▼▼▼

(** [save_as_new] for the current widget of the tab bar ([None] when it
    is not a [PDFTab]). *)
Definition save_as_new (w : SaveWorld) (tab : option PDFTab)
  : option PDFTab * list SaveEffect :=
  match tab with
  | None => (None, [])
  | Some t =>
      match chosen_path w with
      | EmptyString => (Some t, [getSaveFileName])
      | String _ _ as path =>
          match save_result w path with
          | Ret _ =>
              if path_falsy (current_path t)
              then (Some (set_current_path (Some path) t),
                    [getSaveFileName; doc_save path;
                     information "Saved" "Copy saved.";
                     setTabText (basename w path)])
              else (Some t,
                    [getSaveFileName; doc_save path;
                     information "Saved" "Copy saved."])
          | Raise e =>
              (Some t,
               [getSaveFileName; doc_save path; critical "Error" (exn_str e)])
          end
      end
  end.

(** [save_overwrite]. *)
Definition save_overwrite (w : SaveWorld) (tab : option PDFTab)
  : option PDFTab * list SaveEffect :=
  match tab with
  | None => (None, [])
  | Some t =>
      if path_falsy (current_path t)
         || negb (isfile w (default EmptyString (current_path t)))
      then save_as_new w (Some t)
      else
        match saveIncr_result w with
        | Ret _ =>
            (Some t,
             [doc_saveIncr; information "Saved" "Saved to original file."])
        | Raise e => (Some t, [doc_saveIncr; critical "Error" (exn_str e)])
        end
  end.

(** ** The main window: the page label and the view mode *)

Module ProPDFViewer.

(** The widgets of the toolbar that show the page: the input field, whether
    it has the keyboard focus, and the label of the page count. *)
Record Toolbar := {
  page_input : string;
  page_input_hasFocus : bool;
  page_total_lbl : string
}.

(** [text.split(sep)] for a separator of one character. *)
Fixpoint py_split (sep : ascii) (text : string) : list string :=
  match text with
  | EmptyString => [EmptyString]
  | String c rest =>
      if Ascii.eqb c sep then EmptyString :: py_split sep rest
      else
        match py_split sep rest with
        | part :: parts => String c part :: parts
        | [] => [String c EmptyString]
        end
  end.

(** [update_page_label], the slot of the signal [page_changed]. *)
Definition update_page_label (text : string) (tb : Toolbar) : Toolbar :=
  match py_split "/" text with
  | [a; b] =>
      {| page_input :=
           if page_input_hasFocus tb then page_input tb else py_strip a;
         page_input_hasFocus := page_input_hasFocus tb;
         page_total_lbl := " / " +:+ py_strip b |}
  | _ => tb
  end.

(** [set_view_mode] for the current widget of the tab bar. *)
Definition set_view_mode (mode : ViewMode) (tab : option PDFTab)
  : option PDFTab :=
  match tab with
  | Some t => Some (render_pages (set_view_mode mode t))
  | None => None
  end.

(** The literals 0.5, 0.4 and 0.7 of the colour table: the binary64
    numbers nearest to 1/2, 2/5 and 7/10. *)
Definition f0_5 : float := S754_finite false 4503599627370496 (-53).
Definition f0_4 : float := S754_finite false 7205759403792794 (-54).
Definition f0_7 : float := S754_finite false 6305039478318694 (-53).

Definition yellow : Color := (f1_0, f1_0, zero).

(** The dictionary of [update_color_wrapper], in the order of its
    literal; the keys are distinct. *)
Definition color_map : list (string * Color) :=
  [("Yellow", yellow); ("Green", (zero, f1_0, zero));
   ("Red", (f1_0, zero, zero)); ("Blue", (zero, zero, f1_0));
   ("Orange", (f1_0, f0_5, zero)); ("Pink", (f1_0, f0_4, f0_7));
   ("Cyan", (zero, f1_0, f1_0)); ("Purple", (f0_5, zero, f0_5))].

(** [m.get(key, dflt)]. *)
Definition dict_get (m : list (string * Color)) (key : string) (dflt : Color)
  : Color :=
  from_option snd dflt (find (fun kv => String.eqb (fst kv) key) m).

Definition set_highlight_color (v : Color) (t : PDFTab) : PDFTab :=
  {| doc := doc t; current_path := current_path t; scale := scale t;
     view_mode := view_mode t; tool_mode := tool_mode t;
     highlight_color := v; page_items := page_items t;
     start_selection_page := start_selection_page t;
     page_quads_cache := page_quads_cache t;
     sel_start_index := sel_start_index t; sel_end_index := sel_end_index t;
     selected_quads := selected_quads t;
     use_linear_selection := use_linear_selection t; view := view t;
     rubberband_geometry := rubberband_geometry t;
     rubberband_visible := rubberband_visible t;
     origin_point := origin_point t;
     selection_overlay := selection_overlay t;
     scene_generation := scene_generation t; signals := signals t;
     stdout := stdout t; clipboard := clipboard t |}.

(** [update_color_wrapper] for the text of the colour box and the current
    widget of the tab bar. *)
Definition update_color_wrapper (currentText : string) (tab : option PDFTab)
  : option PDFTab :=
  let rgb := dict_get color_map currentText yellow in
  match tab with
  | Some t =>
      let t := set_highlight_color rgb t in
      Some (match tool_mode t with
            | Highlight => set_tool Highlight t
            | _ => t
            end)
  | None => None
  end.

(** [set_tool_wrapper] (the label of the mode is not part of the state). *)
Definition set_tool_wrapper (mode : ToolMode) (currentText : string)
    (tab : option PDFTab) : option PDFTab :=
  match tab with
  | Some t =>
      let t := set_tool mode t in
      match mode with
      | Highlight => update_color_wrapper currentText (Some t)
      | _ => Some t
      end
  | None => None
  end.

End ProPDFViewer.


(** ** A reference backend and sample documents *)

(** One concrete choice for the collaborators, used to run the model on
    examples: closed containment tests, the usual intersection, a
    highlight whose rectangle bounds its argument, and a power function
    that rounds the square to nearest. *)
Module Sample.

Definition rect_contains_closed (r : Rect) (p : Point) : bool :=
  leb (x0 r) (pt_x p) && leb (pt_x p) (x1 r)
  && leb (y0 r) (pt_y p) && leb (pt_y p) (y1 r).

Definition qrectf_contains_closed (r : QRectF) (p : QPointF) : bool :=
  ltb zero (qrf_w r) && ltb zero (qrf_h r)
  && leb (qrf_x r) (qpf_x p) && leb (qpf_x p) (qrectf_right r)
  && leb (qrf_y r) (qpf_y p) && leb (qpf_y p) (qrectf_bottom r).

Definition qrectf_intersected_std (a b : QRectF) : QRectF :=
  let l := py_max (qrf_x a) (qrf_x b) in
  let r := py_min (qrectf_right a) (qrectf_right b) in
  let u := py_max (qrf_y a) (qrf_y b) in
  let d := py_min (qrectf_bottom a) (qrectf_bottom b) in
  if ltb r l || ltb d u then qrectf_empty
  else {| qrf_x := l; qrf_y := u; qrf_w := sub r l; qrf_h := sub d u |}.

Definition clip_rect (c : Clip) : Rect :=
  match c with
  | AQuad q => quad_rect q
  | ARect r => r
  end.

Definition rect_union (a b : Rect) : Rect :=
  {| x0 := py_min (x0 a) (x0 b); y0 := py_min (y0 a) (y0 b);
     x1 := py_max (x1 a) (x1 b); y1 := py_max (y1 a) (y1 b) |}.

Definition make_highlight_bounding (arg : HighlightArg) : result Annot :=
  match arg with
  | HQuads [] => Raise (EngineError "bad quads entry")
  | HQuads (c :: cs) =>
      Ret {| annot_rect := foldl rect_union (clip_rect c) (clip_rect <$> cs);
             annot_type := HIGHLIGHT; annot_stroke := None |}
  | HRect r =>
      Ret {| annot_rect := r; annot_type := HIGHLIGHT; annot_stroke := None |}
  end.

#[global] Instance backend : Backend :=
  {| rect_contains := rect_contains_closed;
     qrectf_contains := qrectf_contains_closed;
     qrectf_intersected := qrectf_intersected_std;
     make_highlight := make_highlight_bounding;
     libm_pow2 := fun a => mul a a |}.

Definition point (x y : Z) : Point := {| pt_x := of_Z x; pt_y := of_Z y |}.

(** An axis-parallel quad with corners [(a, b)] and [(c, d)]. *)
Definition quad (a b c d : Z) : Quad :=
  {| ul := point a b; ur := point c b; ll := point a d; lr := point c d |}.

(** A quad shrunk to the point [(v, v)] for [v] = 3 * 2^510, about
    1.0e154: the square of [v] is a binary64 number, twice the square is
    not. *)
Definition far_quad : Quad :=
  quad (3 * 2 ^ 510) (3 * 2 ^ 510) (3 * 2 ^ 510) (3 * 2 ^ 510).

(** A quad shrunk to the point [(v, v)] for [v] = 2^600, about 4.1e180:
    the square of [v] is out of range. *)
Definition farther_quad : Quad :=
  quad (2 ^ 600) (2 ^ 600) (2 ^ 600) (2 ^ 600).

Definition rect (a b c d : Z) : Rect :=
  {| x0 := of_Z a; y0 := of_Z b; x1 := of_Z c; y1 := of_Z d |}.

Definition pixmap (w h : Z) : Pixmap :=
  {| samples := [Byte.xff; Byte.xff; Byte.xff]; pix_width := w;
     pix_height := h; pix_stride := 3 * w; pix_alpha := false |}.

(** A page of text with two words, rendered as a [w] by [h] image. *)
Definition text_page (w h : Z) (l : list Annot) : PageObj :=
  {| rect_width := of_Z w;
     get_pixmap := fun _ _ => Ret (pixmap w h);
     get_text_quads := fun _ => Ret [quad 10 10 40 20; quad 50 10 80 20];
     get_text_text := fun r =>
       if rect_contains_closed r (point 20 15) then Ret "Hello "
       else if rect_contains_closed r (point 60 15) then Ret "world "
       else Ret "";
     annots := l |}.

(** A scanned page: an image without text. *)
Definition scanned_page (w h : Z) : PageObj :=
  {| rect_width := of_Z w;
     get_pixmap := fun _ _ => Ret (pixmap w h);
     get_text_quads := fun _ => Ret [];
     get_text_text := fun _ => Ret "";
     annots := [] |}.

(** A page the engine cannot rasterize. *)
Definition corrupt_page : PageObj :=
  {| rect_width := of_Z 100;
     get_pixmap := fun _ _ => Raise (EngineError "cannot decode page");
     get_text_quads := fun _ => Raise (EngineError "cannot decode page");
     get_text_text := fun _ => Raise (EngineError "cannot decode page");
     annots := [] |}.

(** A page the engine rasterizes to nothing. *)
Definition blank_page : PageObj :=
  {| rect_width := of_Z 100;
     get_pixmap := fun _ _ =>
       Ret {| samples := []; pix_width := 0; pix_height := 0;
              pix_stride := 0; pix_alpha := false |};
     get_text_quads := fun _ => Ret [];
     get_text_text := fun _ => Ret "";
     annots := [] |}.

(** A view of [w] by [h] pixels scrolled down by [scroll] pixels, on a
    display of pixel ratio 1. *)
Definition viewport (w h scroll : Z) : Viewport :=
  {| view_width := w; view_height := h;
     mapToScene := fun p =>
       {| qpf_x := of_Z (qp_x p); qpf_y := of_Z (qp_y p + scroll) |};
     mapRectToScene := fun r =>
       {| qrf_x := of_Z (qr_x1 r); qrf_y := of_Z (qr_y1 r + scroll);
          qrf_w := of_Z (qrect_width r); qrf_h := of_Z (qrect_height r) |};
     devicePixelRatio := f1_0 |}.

▲▲▲

• [Work instruction]: In this exercise, copy only the lines from the opening line of the material through the line where "(** [save_overwrite]. *)" appears.

• [Finished exercise]:
(** [save_as_new] for the current widget of the tab bar ([None] when it
    is not a [PDFTab]). *)
Definition save_as_new (w : SaveWorld) (tab : option PDFTab)
  : option PDFTab * list SaveEffect :=
  match tab with
  | None => (None, [])
  | Some t =>
      match chosen_path w with
      | EmptyString => (Some t, [getSaveFileName])
      | String _ _ as path =>
          match save_result w path with
          | Ret _ =>
              if path_falsy (current_path t)
              then (Some (set_current_path (Some path) t),
                    [getSaveFileName; doc_save path;
                     information "Saved" "Copy saved.";
                     setTabText (basename w path)])
              else (Some t,
                    [getSaveFileName; doc_save path;
                     information "Saved" "Copy saved."])
          | Raise e =>
              (Some t,
               [getSaveFileName; doc_save path; critical "Error" (exn_str e)])
          end
      end
  end.

(** [save_overwrite]. *)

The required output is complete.